- [WHAT THIS TASK INVOLVES]
Report each line below that carries the word "CondBlocked".

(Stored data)
<<<<

Lemma mutexes_have_one_owner_witness :
  owner_step 1 (holder_at sync_0 0) (holder_at sync_1 0) /\ holder_at sync_1 0 = Some (1, 1).
Proof.
  split; [|vm_compute; reflexivity].
  destruct (mutexes_have_one_owner tiny_buffered (sync_start tiny_buffered) 1
    (SyncCalled (OMutexLock 96) (Returned 0)) locked_world) as [H _];
    [exact tiny_buffered_ok|apply sync_reach_start|exact lock_step|exact (H 0%nat)].
Defined.

Definition record_1 : MutexRecord := mkMutexRecord true (Some 1) 1 0 kMutexTypeErrorCheck.

Lemma locked_mutex_at : mutex_at sync_1 96 0 record_1.
Proof. exists mutex_first. split_and!; vm_compute; reflexivity. Qed.

Lemma mutex_calls_follow_ownership_witness :
  answers 0 sync_1 (sync_call 2 sync_1 (OMutexUnlock 96)) (Returned kPosixEperm) (Some (1, 1)) /\
  answers 0 sync_1 (sync_call 1 sync_1 (OMutexUnlock 96)) (Returned 0) None.
Proof.
  split.
  - destruct (mutex_calls_follow_ownership tiny_buffered locked_world 96 0%nat record_1 2) as (_ & H & _);
      [exact tiny_buffered_ok|exact locked_reachable|exact locked_mutex_at|done|exact H].
  - destruct (mutex_calls_follow_ownership tiny_buffered locked_world 96 0%nat record_1 1) as (_ & H & _);
      [exact tiny_buffered_ok|exact locked_reachable|exact locked_mutex_at|done|exact H].
Defined.

Lemma no_signal_is_lost_witness :
  exists s', cond_signal sync_2 104 = Ok (0, s') /\ signals sync_2 0 [0%nat] [] s'.
Proof.
  destruct (no_signal_is_lost tiny_buffered waiting_world) as (_ & H & _);
    [exact tiny_buffered_ok|exact waiting_reachable|].
  destruct (H 104 0%nat (mkCondRecord [0%nat] 0)) as (_ & Hs & _); [|done|exact Hs].
  exists cond_first. split_and!; vm_compute; reflexivity.
Defined.


Lemma sync_sections_return_witness :
  exists a, sync_resume 1 noon true sync_3 (CondBlocked frame_1 None) = Ok a.
Proof.
  destruct (sync_sections_return tiny_buffered signaled_world noon) as [_ H];
    [exact tiny_buffered_ok|exact signaled_reachable|split; cbn; [lia|lia|done]|split; vm_compute; reflexivity|].
  by apply (H 1 (CondBlocked frame_1 None) true).
Defined.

>>>>

- [YOUR SOLUTION]
  exists a, sync_resume 1 noon true sync_3 (CondBlocked frame_1 None) = Ok a.
  by apply (H 1 (CondBlocked frame_1 None) true).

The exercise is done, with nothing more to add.